Quantum circuits, sequences of quantum gates manipulating qubits, are the building blocks of these calculations. Each qubit represents a two-level quantum system, and quantum gates perform transformations on these qubits. Barren plateaus, where the optimization process stalls due to vanishing gradients, represent a significant hurdle in VQE calculations. These plateaus arise when the energy landscape becomes flat, making it difficult for the classical optimizer to find the minimum energy. Techniques like Trotterization approximate the time evolution operator, which describes how the system evolves over time, and symmetry restoration ensures the wavefunction adheres to the system’s symmetries.

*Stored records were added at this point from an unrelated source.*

(** * node-cache-manager-mongodb: the MongoStore cache adapter

    A shallow embedding of [index.js]: the [MongoStore] constructor, its
    [compress] / [decompress] codec wrappers and the cache interface
    [get], [set], [del], [reset], [isCacheableValue].

    The adapter is written in callback style against the MongoDB driver.
    Here every operation is an action of a small monad [Io] over a [World]
    (the collection's documents, the wall clock read by [Date.now()], and a
    script of driver failures); an action also produces the list of the
    [Event]s it caused: the requests it sent to the driver and the callback
    invocations it made.  Asynchronous completions are taken in program
    order: a driver call finishes before the statement after it runs. *)

From Stdlib Require Import ZArith List String Bool Lia.
From Stdlib.Strings Require Import Byte.
Import ListNotations.
Local Open Scope string_scope.
Local Open Scope list_scope.
Local Open Scope Z_scope.
Set Warnings "-register-all".

(** ** JavaScript values *)

Module Js.

(** The values that travel through the adapter: cached payloads, errors
    and driver acknowledgements.  [VBuffer] is a Node [Buffer]; [VBinary]
    is the driver's [Binary] wrapper, an object whose [buffer] property
    is a [Buffer]. *)
Inductive Value : Type :=
| VUndefined
| VNull
| VBool (b : bool)
| VNum (n : Z)
| VStr (s : string)
| VBuffer (bytes : list byte)
| VBinary (bytes : list byte)
| VObject (fields : list (string * Value))
| VError (message : string).
(** [getTopOriginsByTimeSpent(nTopOrigins)] (lines 15-36).  [originDataList]
    is what [await getOriginDataList()] resolved to; the function returns the
    reference it resolves to and the heap it leaves.  [nTopOrigins] is the
    number of origins to retrieve, a count. *)
Definition getTopOriginsByTimeSpent (nTopOrigins : nat) (originDataList : option ref)
    (h : heap) : option ref * heap :=
  match originDataList with
  | None => (None, h)
  | Some r =>
      match h !! r with
      | None => (None, h) (* no such array: a reference always names one *)
      | Some arr =>
          if (1 <? length arr)%nat then
            let sorted := Array_sort byTimeSpent arr in
            let h := <[r := sorted]> h in
            let listSize := Nat.min nTopOrigins (length sorted) in
            let '(topOriginsList, h) := alloc (Array_slice0 listSize sorted) h in
            (Some topOriginsList, h)
          else (Some r, h)
      end
  end.

Definition NEEDS_LOVE_MAGIC_NUMBER_MARGIN : float := 0.25%float.
Definition NEEDS_LOVE_MAGIC_NUMBER : float := 1%float.

Definition needsLoveRatio (d : OriginData) : float :=
  (monetizedTimeSpent (originVisitData d) / numberOfVisits (originVisitData d))%float.

(** The comparator of [getTopOriginsThatNeedSomeLove] (lines 72-103). *)
Definition needsLove (a b : OriginData) : float :=
  let needsLoveRatioA := needsLoveRatio a in
  let needsLoveRatioB := needsLoveRatio b in
  let ratioComparison := (needsLoveRatioA / needsLoveRatioB)%float in
  if ((NEEDS_LOVE_MAGIC_NUMBER - NEEDS_LOVE_MAGIC_NUMBER_MARGIN <=? ratioComparison)%float
      && (ratioComparison <=? NEEDS_LOVE_MAGIC_NUMBER)%float)
  then
    if (numberOfVisits (originVisitData b) <? numberOfVisits (originVisitData a))%float
    then 1%float
    else (-1)%float
  else (needsLoveRatioA - needsLoveRatioB)%float.

(** [getTopOriginsThatNeedSomeLove(nTopOrigins)] (lines 62-113). *)
Definition getTopOriginsThatNeedSomeLove (nTopOrigins : nat) (originDataList : option ref)
    (h : heap) : option ref * heap :=
  match originDataList with
  | None => (None, h)
  | Some r =>
      match h !! r with
      | None => (None, h) (* no such array: a reference always names one *)
      | Some arr =>
          if (1 <? length arr)%nat then
            let sorted := Array_sort needsLove arr in
            let h := <[r := sorted]> h in
            let listSize := Nat.min nTopOrigins (length sorted) in
            let '(topOriginsList, h) := alloc (Array_slice0 listSize sorted) h in
            (Some topOriginsList, h)
          else (Some r, h)
      end
  end.

(** [Object.keys] of an object used as a map. *)
Definition Object_keys (m : gmap string float) : list string :=
  (map_to_list m).*1.

(** [hasUsedWebMonetizationProvider(originStats)] (lines 122-128).  [a && b]
    evaluates to [a] when [a] is falsy, so a missing [originStats] or map
    gives [null], not [false]. *)
Definition hasUsedWebMonetizationProvider (originStats : option OriginStats) : value :=
  match originStats with
  | None => VNull
  | Some stats =>
      match totalSentAssetsMap stats with
      | None => VNull
      | Some m => VBool (negb (length (Object_keys m) =? 0)%nat)
      end
  end.

Section Calculator.

(** [Number::toString] for a finite value of magnitude at least [10^21]: an
    exponent notation whose last digit ECMAScript leaves to the engine.  It is
    a parameter of the model. *)
Variable Number_toString : float -> string.

(** [Number.prototype.toFixed(fractionDigits)]. *)
Definition Number_toFixed (x : float) (fractionDigits : nat) : string :=
  match Prim2SF x with
  | S754_nan => "NaN"
  | S754_infinity s => if s then "-Infinity" else "Infinity"
  | S754_zero _ => fixed_digits 0 fractionDigits
  | S754_finite s m e =>
      String.append (if s then "-" else "")
        (if (1e21 <=? abs x)%float then Number_toString (abs x)
         else fixed_digits (nearest_scaled m e fractionDigits) fractionDigits)
  end.

(** ** Payment prediction *)

Definition STREAM_RATE_PER_MILLISECOND : float := 0.0000001%float.

(** [unNaN(number)] (lines 234-236). *)
Definition unNaN (number : float) : float :=
  if isNaN number then 0%float else number.

(** [getEstimatedPaymentForOriginUSD(origin)] (lines 148-158).  [originData]
    is what [await loadOriginData(origin)] resolved to. *)
Definition getEstimatedPaymentForOriginUSD (originData : option OriginData) : value :=
  match originData with
  | Some d =>
      let monetizedTimeSpent := monetizedTimeSpent (originVisitData d) in
      VStr (Number_toFixed
              (unNaN (Number_parseFloat (monetizedTimeSpent * STREAM_RATE_PER_MILLISECOND)%float)) 2)
  | None => VNum 0%float
  end.

(** [getEstimatedPaymentForTimeInUSD(timeSpent)] (lines 166-168). *)
Definition getEstimatedPaymentForTimeInUSD (timeSpent : float) : value :=
  VStr (Number_toFixed (Number_parseFloat (timeSpent * STREAM_RATE_PER_MILLISECOND)%float) 2).

(** ** Data retrieval *)

(** [toPercent(number)] (lines 224-226). *)
Definition toPercent (number : float) : value :=
  VStr (Number_toFixed (unNaN (100 * number)%float) 2).

(** [getPercentTimeSpentAtOriginOutOfTotal] (lines 182-189). *)
Definition getPercentTimeSpentAtOriginOutOfTotal
    (originData : option OriginData) (originStats : option OriginStats) : value :=
  match originData, originStats with
  | Some d, Some stats =>
      let monetizedTimeSpent := monetizedTimeSpent (originVisitData d) in
      let totalTimeSpent := totalTimeSpent stats in
      toPercent (monetizedTimeSpent / totalTimeSpent)%float
  | _, _ => VNum 0%float
  end.

(** [getPercentVisitsToOriginOutOfTotal] (lines 199-203). *)
Definition getPercentVisitsToOriginOutOfTotal
    (originData : option OriginData) (originStats : option OriginStats) : value :=
  match originData, originStats with
  | Some d, Some stats =>
      if (totalVisits stats =? 0)%float then VNum 0%float
      else toPercent (numberOfVisits (originVisitData d) / totalVisits stats)%float
  | _, _ => VNum 0%float
  end.

(** [getMonetizedTimeSpentPercent] (lines 212-216). *)
Definition getMonetizedTimeSpentPercent (originStats : option OriginStats) : value :=
  match originStats with
  | Some stats =>
      if (totalTimeSpent stats =? 0)%float then VNum 0%float
      else toPercent (totalMonetizedTimeSpent stats / totalTimeSpent stats)%float
  | None => VNum 0%float
  end.

End Calculator.

(** ** Records and predicates of the specification *)

Definition mkOrigin (o : string) (time visits : float) : OriginData :=
  {| origin := o;
     originVisitData := {| monetizedTimeSpent := time; numberOfVisits := visits |} |}.

(** The records of the specification's examples. *)
Definition originA : OriginData := mkOrigin "a" 100 10.
Definition originB : OriginData := mkOrigin "b" 95 8.
Definition originC : OriginData := mkOrigin "c" 90 5.
Definition originD : OriginData := mkOrigin "d" 100 10.

(** The data model's constraint on a record: both numbers are non-negative
    (in particular neither is not-a-number). *)
Definition valid_origin_data (d : OriginData) : Prop :=
  (0 <=? monetizedTimeSpent (originVisitData d))%float = true /\
  (0 <=? numberOfVisits (originVisitData d))%float = true.

(** Descending order of [monetizedTimeSpent]: [y] may follow [x]. *)
Definition time_desc (x y : OriginData) : Prop :=
  (monetizedTimeSpent (originVisitData y) <=? monetizedTimeSpent (originVisitData x))%float = true.

(** ** Proof devices

    Every finite binary64 value is an integer multiple of [2 ^ emin].  [SF2Z]
    maps a value to that integer, and the infinities beyond every finite
    value; it is used only in proofs, to reason about comparisons. *)

Definition SF2Z (x : spec_float) : Z :=
  match x with
  | S754_zero _ => 0
  | S754_nan => 0
  | S754_infinity s => cond_Zopp s (2 ^ (emax - emin))
  | S754_finite s m e => cond_Zopp s (Zpos m * 2 ^ (e - emin))
  end.

Definition SFis_nan (x : spec_float) : bool :=
  match x with S754_nan => true | _ => false end.

Definition mag (m : positive) (e : Z) : Z := Zpos m * 2 ^ (e - emin).

Definition SFsigned (s : bool) (r : spec_float) : Prop :=
  match r with
  | S754_finite s' _ _ | S754_infinity s' => s' = s
  | _ => False
  end.

Definition F2Z (x : float) : Z := SF2Z (Prim2SF x).

(** The integer a time stands for, and times that are numbers. *)
Definition time_key (d : OriginData) : Z := F2Z (monetizedTimeSpent (originVisitData d)).

Definition time_is_number (d : OriginData) : Prop :=
  is_nan (monetizedTimeSpent (originVisitData d)) = false.

(** The body the two top-origin functions share, for any comparator. *)
Definition topOriginsBy (comparefn : OriginData -> OriginData -> float)
    (nTopOrigins : nat) (originDataList : option ref) (h : heap) : option ref * heap :=
  match originDataList with
  | None => (None, h)
  | Some r =>
      match h !! r with
      | None => (None, h)
      | Some arr =>
          if (1 <? length arr)%nat then
            let sorted := Array_sort comparefn arr in
            (Some (length h),
             <[r := sorted]> h ++ [take (Nat.min nTopOrigins (length sorted)) sorted])
          else (Some r, h)
      end
  end.

(** Ascending order of need ratio, the integer a need ratio stands for, and
    records whose need ratio is a number. *)
Definition ratio_asc (x y : OriginData) : Prop :=
  (needsLoveRatio x <=? needsLoveRatio y)%float = true.

Definition ratio_key (d : OriginData) : Z := F2Z (needsLoveRatio d).

Definition ratio_is_number (d : OriginData) : Prop :=
  is_nan (needsLoveRatio d) = false.

(** The closeness test of the need-love comparator (lines 80-81). *)
Definition close_ratios (a b : OriginData) : bool :=
  (0.75 <=? needsLoveRatio a / needsLoveRatio b)%float
  && (needsLoveRatio a / needsLoveRatio b <=? 1)%float.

The nuclear shell model provides a framework for understanding the structure of atomic nuclei, based on the idea that nucleons occupy discrete energy levels, similar to electrons in atoms. Realistic effective interactions between nucleons are used within the nuclear shell model, and configuration interaction builds the wavefunction as a combination of basis states, each representing a specific configuration of nucleons within the nucleus. The choice of effective interaction significantly impacts the accuracy of the calculations.

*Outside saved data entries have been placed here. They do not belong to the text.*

Lemma rq_settled_Scan (r : Request) :
  rq_settled r ->
  exists r', Request_Scan r = Ret (false, r') /\
    rq_err r' = rq_err r /\ rq_curr r' = rq_curr r /\ rq_settled r'.
Proof.
  intros H. unfold Request_Scan.
  destruct (rq_err r) as [e|] eqn:He.
  { exists r. cbn [notnil orb]. repeat split; assumption. }
  destruct H as [H|[H|(Hst & Hend)]]; [contradiction| |].
  - exists r. rewrite H. cbn [notnil orb]. repeat split; try assumption.
    right; now left.
  - rewrite Hst. cbn [notnil orb].
    destruct (PacketScanner_Scan_ended _ Hend) as (q & Hq & _ & Hend').
    rewrite Hq. cbn [bind negb]. unfold PacketScanner_Err.
    destruct Hend' as (Heq & Hrest). rewrite Heq. cbn [notnil negb andb].
    eexists. split; [reflexivity|]. cbn [rq_err rq_curr].
    repeat split. right; right. cbn [rq_state rq_scanner].
    split; [reflexivity|]. split; assumption.
Qed.

Lemma Request_switch_scanner
    (sc : PacketScanner) (st : RequestState) (curr : option RequestChunk)
    (pkt : option Packet) (b : bool) (r1 : Request) :
  Request_switch sc st curr pkt = Ret (b, r1) -> rq_scanner r1 = sc.
Proof.
  unfold Request_switch.
  destruct st; [| | |discriminate];
    destruct pkt as [[| |p| | |]|];
    try (intros H; apply Ret_eq, pair_eq in H as [_ <-]; reflexivity).
  destruct (negb (HasPrefix p (B "command=")));
    intros H; apply Ret_eq, pair_eq in H as [_ <-]; reflexivity.
Qed.

Lemma Request_switch_PACK
    (sc : PacketScanner) (st : RequestState) (curr : option RequestChunk)
    (r1 : Request) :
  Request_switch sc st curr (Some PackFileIndicatorPacket) <> Ret (true, r1).
Proof. destruct st; discriminate. Qed.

Specific research directions include evaluating the performance of different ansätze for specific nuclei, exploiting symmetries to reduce computational cost, developing new optimization algorithms that are less susceptible to barren plateaus, and finding efficient ways to represent nuclear Hamiltonians on quantum computers. Investigating the limitations of current quantum algorithms, such as their scalability to heavier nuclei, is also crucial. Furthermore, exploring the use of error mitigation techniques to reduce the impact of noise on quantum computations is essential for achieving accurate results. The development of quantum algorithms tailored to the specific symmetries and properties of nuclei represents a promising avenue for future research. In summary, this body of research explores the potential of quantum computing to revolutionise our understanding of nuclear structure. The focus is on developing and implementing quantum algorithms, particularly VQE, to solve the nuclear many-body problem and gain insights into the properties of atomic nuclei, potentially leading to a more complete understanding of the universe’s building blocks.